> **Study material**:
Lemma atoi_spec_text v : is_i64 v → atoi_spec (text_of v) = (0, v).
Proof.
  intros Hv. unfold is_i64 in Hv. unfold atoi_spec, text_of, after_spaces.
  pose proof (decimal_nonempty 20 (Z.abs v) ltac:(lia)) as Hne.
  pose proof (decimal_digits 20 (Z.abs v) ltac:(lia)) as Hds.
  pose proof (undecimal_decimal 20 (Z.abs v) ltac:(simpl; lia)) as Hval.
  set (ds := decimal 20 (Z.abs v)) in *.
  assert (forallb is_digit ds = true) as Hd.
  { apply forallb_forall. intros d Hd%list_elem_of_In. rewrite Forall_forall in Hds.
    specialize (Hds d Hd). unfold is_digit. lia. }
  assert (∀ c r, ds = c :: r → is_space c = false ∧ c ≠ 45 ∧ c ≠ 43) as Hc.
  { intros c r ->. apply Forall_cons in Hds as [Hc _].
    unfold is_space. lia. }
  assert (spanl is_space ((if v <? 0 then [45] else []) ++ ds) = 0%nat) as ->.
  { destruct (v <? 0); [done|]. cbn [app]. destruct ds as [|c r]; [done|]. simpl.
    by destruct (Hc c r eq_refl) as [-> _]. }
  assert (sign_of ((if v <? 0 then [45] else []) ++ ds) = (v <? 0, ds)) as Hs.
  { destruct (v <? 0); [done|]. cbn [app]. destruct ds as [|c r]; [done|]. unfold sign_of.
    destruct (Hc c r eq_refl) as (_ & H1 & H2).
    by rewrite (proj2 (Z.eqb_neq c 45)), (proj2 (Z.eqb_neq c 43)) by done. }
  rewrite drop_0, Hs, spanl_all, firstn_all, drop_all, Hval by done.
  rewrite (proj2 (Nat.eqb_neq _ 0)) by (by destruct ds). cbn [forallb].
  unfold LARGEST_INT64. destruct (Z.ltb_spec v 0).
  - rewrite (proj2 (Z.leb_le _ _)) by lia. f_equal. lia.
  - rewrite (proj2 (Z.leb_le _ _)) by lia. f_equal. lia.
Qed.

(** The 16-bit units [us] as UTF-16 text, low byte first or high byte first. *)
Definition utf16 (enc : Z) (us : list Z) : bytes :=
  flat_map (λ u, if enc =? SQLITE_UTF16LE then [u `mod` 256; u `div` 256] else [u `div` 256; u `mod` 256]) us.

Lemma utf16_length enc us : length (utf16 enc us) = (2 * length us)%nat.
Proof. induction us as [|c s IH]; [done|]. simpl. rewrite length_app, IH. case_match; simpl; lia. Qed.

Lemma lookup_utf16 enc us : ∀ k u, us !! k = Some u →
  utf16 enc us !! (2 * k + (if (enc =? SQLITE_UTF16LE)%Z then 0 else 1))%nat = Some (u `mod` 256) ∧
  utf16 enc us !! (2 * k + (if (enc =? SQLITE_UTF16LE)%Z then 1 else 0))%nat = Some (u `div` 256).
Proof.
  induction us as [|x us IH]; intros [|k] u H; [done..| |].
  - injection H as ->. simpl. by destruct (enc =? SQLITE_UTF16LE).
  - destruct (IH k u H) as [H1 H2]. simpl utf16.
    replace (2 * S k)%nat with (S (S (2 * k))) by lia. by destruct (enc =? SQLITE_UTF16LE).
Qed.

(** A read inside the middle of a buffer. *)
Lemma rd_middle (pre : list Z) m post k c i :
  m !! k = Some c → i = Z.of_nat (length pre) + Z.of_nat k → rd (pre ++ m ++ post) i = Some c.
Proof.
  intros H ->. unfold rd. rewrite decide_True by lia.
  rewrite lookup_app_r by lia. replace (_ - length pre)%nat with k by lia.
  by apply lookup_app_l_Some.
Qed.

(** The units before the first one with a high byte. *)
Definition in_byte (u : Z) : bool := u <? 256.

Lemma spanl_lookup P l k x : (k < spanl P l)%nat → l !! k = Some x → P x = true.
Proof.
  intros Hk Hx. pose proof (spanl_take P l) as H. rewrite forallb_forall in H. apply H, list_elem_of_In.
  apply list_elem_of_lookup. exists k. by rewrite lookup_take, decide_True.
Qed.

Lemma high_bytes_spec pre us post enc fuel : ∀ k,
  enc = SQLITE_UTF16LE ∨ enc = SQLITE_UTF16BE → Forall (λ u, 0 ≤ u) us →
  (k ≤ spanl in_byte us)%nat → (length us - k < fuel)%nat →
  high_bytes fuel (pre ++ utf16 enc us ++ post) (Z.of_nat (length pre)) (3 - enc + 2 * Z.of_nat k)
    (2 * Z.of_nat (length us)) = Some (3 - enc + 2 * Z.of_nat (spanl in_byte us)).
Proof.
  induction fuel as [|fuel IH]; intros k He Hu Hk Hf; [lia|]. cbn [high_bytes].
  pose proof (spanl_le in_byte us) as Hle. unfold SQLITE_UTF16LE, SQLITE_UTF16BE in *.
  destruct (Z.ltb_spec (3 - enc + 2 * Z.of_nat k) (2 * Z.of_nat (length us))); [|do 2 f_equal; lia].
  destruct (lookup_lt_is_Some_2 us k ltac:(lia)) as [u Hx].
  destruct (lookup_utf16 enc us k u Hx) as [_ H0].
  rewrite (rd_middle pre _ post _ _ _ H0)
    by (unfold SQLITE_UTF16LE; destruct He as [-> | ->]; cbn [Z.eqb Pos.eqb]; lia).
  pose proof (proj1 (Forall_lookup _ _) Hu k u Hx) as Hpos. cbv beta in Hpos.
  destruct (decide (k < spanl in_byte us)%nat) as [Hlt|Hge].
  - pose proof (spanl_lookup _ _ _ _ Hlt Hx) as Hb. unfold in_byte in Hb.
    rewrite Z.div_small by lia.
    replace (3 - enc + 2 * Z.of_nat k + 2) with (3 - enc + 2 * Z.of_nat (S k)) by lia.
    rewrite Z.eqb_refl. apply IH; lia || done.
  - assert (k = spanl in_byte us) as -> by lia.
    pose proof (spanl_stop in_byte us u (drop (S (spanl in_byte us)) us) (drop_S _ _ _ Hx)) as Hb.
    unfold in_byte in Hb. pose proof (Z.div_le_lower_bound u 256 1 ltac:(lia) ltac:(lia)).
    by rewrite (proj2 (Z.eqb_neq (u `div` 256) 0)) by lia.
Qed.

Lemma lxor_even n : Z.lxor (2 * n) 1 = 2 * n + 1.
Proof.
  symmetry. apply Z.add_nocarry_lxor. change 1 with (Z.ones 1).
  by rewrite Z.land_ones, Z.mul_comm, Z_mod_mult by lia.
Qed.

Lemma lxor_odd n : Z.lxor (2 * n + 1) 1 = 2 * n.
Proof. by rewrite <- lxor_even, Z.lxor_assoc, Z.lxor_nilpotent, Z.lxor_0_r. Qed.

Lemma clear_low n odd : 0 ≤ odd ≤ 1 → Z.land (2 * n + odd) (Z.lnot 1) = 2 * n.
Proof.
  intros Ho. rewrite <- Z.ldiff_land. change 1 with (Z.ones 1). rewrite Z.ldiff_ones_r by lia.
  rewrite Z.shiftr_div_pow2, Z.shiftl_mul_pow2 by lia. change (2 ^ 1) with 2.
  rewrite Z.mul_comm, (Z.mul_comm 2 n), Z.div_add_l by lia. rewrite (Z.div_small odd) by lia. lia.
Qed.

Lemma atoi64_utf8 pre s post :
  sqlite3Atoi64 (pre ++ s ++ post) (Z.of_nat (length pre)) (Z.of_nat (length s)) SQLITE_UTF8 = Some (atoi_spec s).
Proof.
  unfold sqlite3Atoi64. rewrite Z.eqb_refl.
  pose proof (atoi_core_spec (pre ++ s ++ post) (Z.of_nat (length pre)) 1 s ltac:(lia)) as H.
  replace (Z.of_nat (length pre) + Z.of_nat 0 * 1) with (Z.of_nat (length pre)) in H by lia.
  rewrite Z.mul_1_r in H. rewrite H; [by rewrite atoi_cut_false| |lia].
  intros k c Hk. eapply rd_middle; [exact Hk|lia].
Qed.

(** The part of the units that is read, and whether it is cut. *)
Lemma narrow_spec us (h := spanl in_byte us) :
  atoi_cut (h <? length us)%nat (take h us) = atoi_spec us.
Proof.
  pose proof (spanl_le in_byte us) as Hh. fold h in Hh. destruct (Nat.ltb_spec h (length us)) as [Hlt|Hge].
  - destruct (lookup_lt_is_Some_2 us h Hlt) as [u Hu]. pose proof (drop_S _ _ _ Hu) as Hd.
    rewrite <- (take_drop h us) at 2. rewrite Hd. apply atoi_cut_true.
    pose proof (spanl_stop in_byte us u _ Hd) as Hb. unfold in_byte in Hb. lia.
  - rewrite take_ge by lia. apply atoi_cut_false.
Qed.

Lemma atoi64_utf16 pre us post enc odd :
  enc = SQLITE_UTF16LE ∨ enc = SQLITE_UTF16BE → Forall (λ u, 0 ≤ u) us → 0 ≤ odd ≤ 1 →
  sqlite3Atoi64 (pre ++ utf16 enc us ++ post) (Z.of_nat (length pre)) (Z.of_nat (length (utf16 enc us)) + odd) enc =
    Some (atoi_spec us).
Proof.
  intros He Hu Ho. unfold sqlite3Atoi64. rewrite utf16_length.
  replace (Z.of_nat (2 * length us)) with (2 * Z.of_nat (length us)) by lia.
  assert ((enc =? SQLITE_UTF8) = false) as -> by (destruct He as [-> | ->]; done). rewrite clear_low by done.
  set (fuel := S (Z.to_nat _)). assert (length us < fuel)%nat as Hfuel by (unfold fuel; lia).
  pose proof (high_bytes_spec pre us post enc fuel 0 He Hu ltac:(lia) ltac:(lia)) as Hh.
  rewrite Z.mul_0_r, Z.add_0_r in Hh. rewrite Hh. clear Hh.
  set (h := spanl in_byte us). pose proof (spanl_le in_byte us) as Hle. fold h in Hle.
  assert ((3 - enc + 2 * Z.of_nat h <? 2 * Z.of_nat (length us)) = (h <? length us)%nat) as ->.
  { unfold SQLITE_UTF16LE, SQLITE_UTF16BE in He.
    destruct (Nat.ltb_spec h (length us)); [apply Z.ltb_lt|apply Z.ltb_ge]; lia. }
  set (par := Z.land enc 1).
  assert (par = (if enc =? SQLITE_UTF16LE then 0 else 1) ∧
    Z.lxor (3 - enc + 2 * Z.of_nat h) 1 = par + Z.of_nat h * 2) as [Hpar ->].
  { unfold par. destruct He as [-> | ->]; (split; [done|]); unfold SQLITE_UTF16LE, SQLITE_UTF16BE.
    - change (3 - 2) with 1. rewrite Z.add_comm, lxor_odd. change (Z.land 2 1) with 0. lia.
    - change (3 - 3) with 0. rewrite Z.add_0_l, lxor_even. change (Z.land 3 1) with 1. lia. }
  pose proof (atoi_core_spec (pre ++ utf16 enc us ++ post) (Z.of_nat (length pre) + par) 2 (take h us) ltac:(lia)) as H.
  rewrite length_take_le in H by done.
  replace (Z.of_nat (length pre) + par + Z.of_nat 0 * 2) with (Z.of_nat (length pre) + par) in H by lia.
  rewrite Z.add_assoc. rewrite H; [f_equal; apply narrow_spec| |lia].
  intros k c Hk. apply lookup_take_Some in Hk as [Hk Hkh]. destruct (lookup_utf16 enc us k c Hk) as [H1 _].
  pose proof (spanl_lookup _ _ _ _ Hkh Hk) as Hb. unfold in_byte in Hb.
  pose proof (proj1 (Forall_lookup _ _) Hu k c Hk) as Hpos. cbv beta in Hpos.
  rewrite Z.mod_small in H1 by lia. eapply rd_middle; [exact H1|]. rewrite Hpar. destruct (enc =? SQLITE_UTF16LE); lia.
Qed.

(** C38: reading an integer from text of any of the three encodings stays
    inside the text and computes the specification: the value of the digits
    with its sign, clamped to 64 bits, and a code that tells success, no
    digits, text after the number, overflow and exactly 2^63 apart.  The
    characters of UTF-16 text are any 16-bit units, those with a high byte
    included, and an odd byte at its end does not count. *)
Theorem atoi64_spec pre s post enc odd :
  enc = SQLITE_UTF8 ∨ enc = SQLITE_UTF16LE ∨ enc = SQLITE_UTF16BE →
  Forall (λ c, 0 ≤ c < if enc =? SQLITE_UTF8 then 256 else 65536) s →
  0 ≤ odd ≤ (if enc =? SQLITE_UTF8 then 0 else 1) →
  let txt := if enc =? SQLITE_UTF8 then s else utf16 enc s in
  sqlite3Atoi64 (pre ++ txt ++ post) (Z.of_nat (length pre)) (Z.of_nat (length txt) + odd) enc =
    Some (atoi_spec s).
Proof.
  intros He Hs Ho txt. unfold txt. clear txt. destruct (Z.eqb_spec enc SQLITE_UTF8) as [->|Hne].
  - replace odd with 0 by lia. rewrite Z.add_0_r. apply atoi64_utf8.
  - apply atoi64_utf16; [tauto| |done]. eapply Forall_impl; [exact Hs|]. cbv beta. lia.
Qed.

(** The digits end at a letter of another script (U+0661), whose low byte is
    that of a letter. *)
Lemma atoi64_spec_witness :
  let s := [32; 45; 49; 50; 0x661] in
  (Forall (λ c, 0 ≤ c < 65536) s ∧ 0 ≤ 1 ≤ 1) ∧
  sqlite3Atoi64 ([7] ++ utf16 SQLITE_UTF16BE s ++ [0]) 1 11 SQLITE_UTF16BE = Some (1, -12).
Proof.
  intros s. assert (Forall (λ c, 0 ≤ c < 65536) s) as H by (repeat constructor; lia).
  assert (0 ≤ 1 ≤ 1) as H1 by lia. split; [split; [exact H|exact H1]|].
  exact (atoi64_spec [7] s [0] SQLITE_UTF16BE 1 (or_intror (or_intror eq_refl)) H H1).
Defined.

(** Writing a 64-bit integer as text and reading the text back gives the
    integer, with the code for success; at most 20 characters and the
    terminator are stored. *)
Theorem int64_text_roundtrip v zOut :
  is_i64 v → (21 ≤ length zOut)%nat →
  ∃ n zOut', sqlite3Int64ToText v zOut = Some (n, zOut') ∧ 0 < n ≤ 20 ∧ length zOut' = length zOut ∧
    rd zOut' n = Some 0 ∧ sqlite3Atoi64 zOut' 0 n SQLITE_UTF8 = Some (0, v).
Proof.
  intros Hv Hz. pose proof (text_of_length v Hv) as Hl.
  eexists _, _. split; [by apply int64_to_text_spec|].
  split; [lia|]. split.
  { unfold cstr. rewrite !length_app, length_drop. simpl. lia. }
  unfold cstr. rewrite <- app_assoc. cbn [app]. split; [by rewrite rd_app_r|].
  pose proof (atoi64_utf8 [] (text_of v) (0 :: drop (S (length (text_of v))) zOut)) as H.
  cbn [app length] in H. change (Z.of_nat 0) with 0 in H. by rewrite H, atoi_spec_text.
Qed.

Lemma int64_text_roundtrip_witness : ∃ z,
  sqlite3Int64ToText SMALLEST_INT64 (replicate 21 7) = Some (20, z) ∧
  sqlite3Atoi64 z 0 20 SQLITE_UTF8 = Some (0, SMALLEST_INT64).
Proof.
  destruct (int64_text_roundtrip SMALLEST_INT64 (replicate 21 7)
    ltac:(unfold is_i64, SMALLEST_INT64; lia) ltac:(simpl; lia)) as (n & z & E & _ & _ & _ & H).
  assert (n = 20) as ->; [vm_compute in E; by injection E|].
  exists z. split; [exact E|exact H].
Defined.
(* ===== verification/Bitvec.v ===== *)
(** * Bitmaps ([native/sqlite3/sqlite3.c], bitvec.c)

    A set of page numbers from 1 to [iSize] in 512-byte blocks: a plain
    bitmap when small, an open-addressing hash table while sparse, and 62
    sub-bitmaps once the hash table fills.  The union is the type [body]; a
    read of a member that is not the one stored has no behaviour ([None]).
    The theorems show that the structure is a set of numbers. *)

From S2P Require Import Prelude.

Module Bitvec.

(** 512 bytes less three [u32], rounded down to a pointer: 496 bytes. *)
(* native/sqlite3/sqlite3.c:54792-54823 BITVEC_SZ *)
Definition BITVEC_USIZE : Z := (512 - 3 * 4) `div` 8 * 8.
Definition BITVEC_NELEM : Z := BITVEC_USIZE.
Definition BITVEC_NBIT : Z := BITVEC_NELEM * 8.
Definition BITVEC_NINT : Z := BITVEC_USIZE `div` 4.
Definition BITVEC_MXHASH : Z := BITVEC_NINT `div` 2.
Definition BITVEC_NPTR : Z := BITVEC_USIZE `div` 8.

Definition BITVEC_HASH (x : Z) : Z := (x * 1) `mod` BITVEC_NINT.

Definition SQLITE_OK : Z := 0.
Definition SQLITE_NOMEM : Z := 7.

(* native/sqlite3/sqlite3.c:54826-54861 Bitvec *)
Inductive Bitvec : Type := mk (iSize nSet iDivisor : Z) (u : body)
with body : Type :=
| aBitmap (a : list Z)
| aHash (a : list Z)
| apSub (l : list (option Bitvec)).

Definition iSize (p : Bitvec) : Z := let 'mk s _ _ _ := p in s.
Definition nSet (p : Bitvec) : Z := let 'mk _ n _ _ := p in n.
Definition iDivisor (p : Bitvec) : Z := let 'mk _ _ d _ := p in d.
Definition u (p : Bitvec) : body := let 'mk _ _ _ b := p in b.

(** Zeroed memory, as the member the size selects. *)
Definition zeroed (n : Z) : Bitvec :=
  mk n 0 0 (if n <=? BITVEC_NBIT then aBitmap (replicate (Z.to_nat BITVEC_NELEM) 0)
            else aHash (replicate (Z.to_nat BITVEC_NINT) 0)).

(* native/sqlite3/sqlite3.c:54863-54876 sqlite3BitvecCreate *)
Definition sqlite3BitvecCreate (n : Z) (m : list bool) : option Bitvec * list bool :=
  let '(ok, m) := alloc m in (if ok then Some (zeroed n) else None, m).

(** ** Test.  The fuel of the loops over the hash table is its size, that of
    the descent the number of levels. *)

(* native/sqlite3/sqlite3.c:54899-54902 sqlite3BitvecTestNotNull, the while loop *)
Fixpoint test_loop (fuel : nat) (a : list Z) (h i : Z) : option bool :=
  match fuel with
  | O => None
  | S fuel =>
      let* x := rd a h in
      if x =? 0 then Some false
      else if x =? i then Some true
      else test_loop fuel a ((h + 1) `mod` BITVEC_NINT) i
  end.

> **Exercise brief**: Reproduce exactly the stretch of the material above that starts at the line with "length zOut ∧" and ends at the line with "Definition BITVEC_USIZE : Z", both included, and nothing else.

> **Solution for this exercise**:
  ∃ n zOut', sqlite3Int64ToText v zOut = Some (n, zOut') ∧ 0 < n ≤ 20 ∧ length zOut' = length zOut ∧
    rd zOut' n = Some 0 ∧ sqlite3Atoi64 zOut' 0 n SQLITE_UTF8 = Some (0, v).
Proof.
  intros Hv Hz. pose proof (text_of_length v Hv) as Hl.
  eexists _, _. split; [by apply int64_to_text_spec|].
  split; [lia|]. split.
  { unfold cstr. rewrite !length_app, length_drop. simpl. lia. }
  unfold cstr. rewrite <- app_assoc. cbn [app]. split; [by rewrite rd_app_r|].
  pose proof (atoi64_utf8 [] (text_of v) (0 :: drop (S (length (text_of v))) zOut)) as H.
  cbn [app length] in H. change (Z.of_nat 0) with 0 in H. by rewrite H, atoi_spec_text.
Qed.

Lemma int64_text_roundtrip_witness : ∃ z,
  sqlite3Int64ToText SMALLEST_INT64 (replicate 21 7) = Some (20, z) ∧
  sqlite3Atoi64 z 0 20 SQLITE_UTF8 = Some (0, SMALLEST_INT64).
Proof.
  destruct (int64_text_roundtrip SMALLEST_INT64 (replicate 21 7)
    ltac:(unfold is_i64, SMALLEST_INT64; lia) ltac:(simpl; lia)) as (n & z & E & _ & _ & _ & H).
  assert (n = 20) as ->; [vm_compute in E; by injection E|].
  exists z. split; [exact E|exact H].
Defined.
(* ===== verification/Bitvec.v ===== *)
(** * Bitmaps ([native/sqlite3/sqlite3.c], bitvec.c)

    A set of page numbers from 1 to [iSize] in 512-byte blocks: a plain
    bitmap when small, an open-addressing hash table while sparse, and 62
    sub-bitmaps once the hash table fills.  The union is the type [body]; a
    read of a member that is not the one stored has no behaviour ([None]).
    The theorems show that the structure is a set of numbers. *)

From S2P Require Import Prelude.

Module Bitvec.

(** 512 bytes less three [u32], rounded down to a pointer: 496 bytes. *)
(* native/sqlite3/sqlite3.c:54792-54823 BITVEC_SZ *)
Definition BITVEC_USIZE : Z := (512 - 3 * 4) `div` 8 * 8.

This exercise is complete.